**Data for this exercise**

_ _ _ _ _ _ _

(** * Pirate runner: a shallow embedding of [src/components/pirate-game.tsx]

    The component keeps its state in React hooks.  Every handler of the
    source is embedded as a function on the pieces of state it reads and
    writes: a functional updater [setX (prev => ...)] becomes a function of
    [prev], and the values a handler reads from its closure (the state as of
    the render that created the handler) are separate arguments.

    Numbers.  The program has one numeric type.  Counters on which it only
    ever performs integer arithmetic starting from integer constants (score,
    coins, bank, levels, costs, challenge progress, the level seed, the clock
    in milliseconds) are modelled in [Z]; coordinates, speeds, weights,
    boosts and lives (which are computed from the boosts) are modelled as
    exact reals [R], with [Math.sqrt], [Math.sin], [Math.max], [Math.min],
    [Math.floor] read as [sqrt], [sin], [Rmax], [Rmin], [Zfloor].  Rounding
    of IEEE doubles is not modelled.

    Randomness.  Every [Math.random()] draw is an argument of the function
    that makes it. *)

From Stdlib Require Import Reals ZArith List String Bool Lra Lia Permutation.
From Stdlib Require DecimalString.
Import ListNotations.

#[local] Open Scope R_scope.

(** ** Data model *)

Inductive ObstacleType : Type :=
  | Crab | Barrel | Gap | Parrot | MoonwalkCrab | TreasureChest.

(** The property key under which a type appears in a weights object. *)
Definition obstacleKey (t : ObstacleType) : string :=
  match t with
  | Crab => "crab"
  | Barrel => "barrel"
  | Gap => "gap"
  | Parrot => "parrot"
  | MoonwalkCrab => "moonwalk-crab"
  | TreasureChest => "treasure-chest"
  end%string.

Definition ObstacleType_eqb (a b : ObstacleType) : bool :=
  match a, b with
  | Crab, Crab | Barrel, Barrel | Gap, Gap | Parrot, Parrot
  | MoonwalkCrab, MoonwalkCrab | TreasureChest, TreasureChest => true
  | _, _ => false
  end.

(** A weights object: its own properties in insertion order, which is the
    order [Object.entries] and [Object.keys] enumerate them in. *)
Definition Weights : Type := list (ObstacleType * R).

(** ** Weighted obstacle selection ([generateObstacle], lines 615-625) *)

(** The [for ... of Object.entries(weights)] loop.  [cumulativeWeight] and
    [selectedType] are the two loop-carried variables; [break] ends the scan. *)
Fixpoint scanWeights (entries : Weights) (rand cumulativeWeight : R)
    (selectedType : ObstacleType) : ObstacleType :=
  match entries with
  | [] => selectedType
  | (type, weight) :: rest =>
      let cumulativeWeight := cumulativeWeight + weight in
      if Rle_dec rand cumulativeWeight then type
      else scanWeights rest rand cumulativeWeight selectedType
  end.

_ _ _ _ _ _ _

**What to work on**
Beginning with the line that holds "(selectedType : ObstacleType)", please give again each line exactly until the records end, and include that final line.

**Result of the exercise**
    (selectedType : ObstacleType) : ObstacleType :=
  match entries with
  | [] => selectedType
  | (type, weight) :: rest =>
      let cumulativeWeight := cumulativeWeight + weight in
      if Rle_dec rand cumulativeWeight then type
      else scanWeights rest rand cumulativeWeight selectedType
  end.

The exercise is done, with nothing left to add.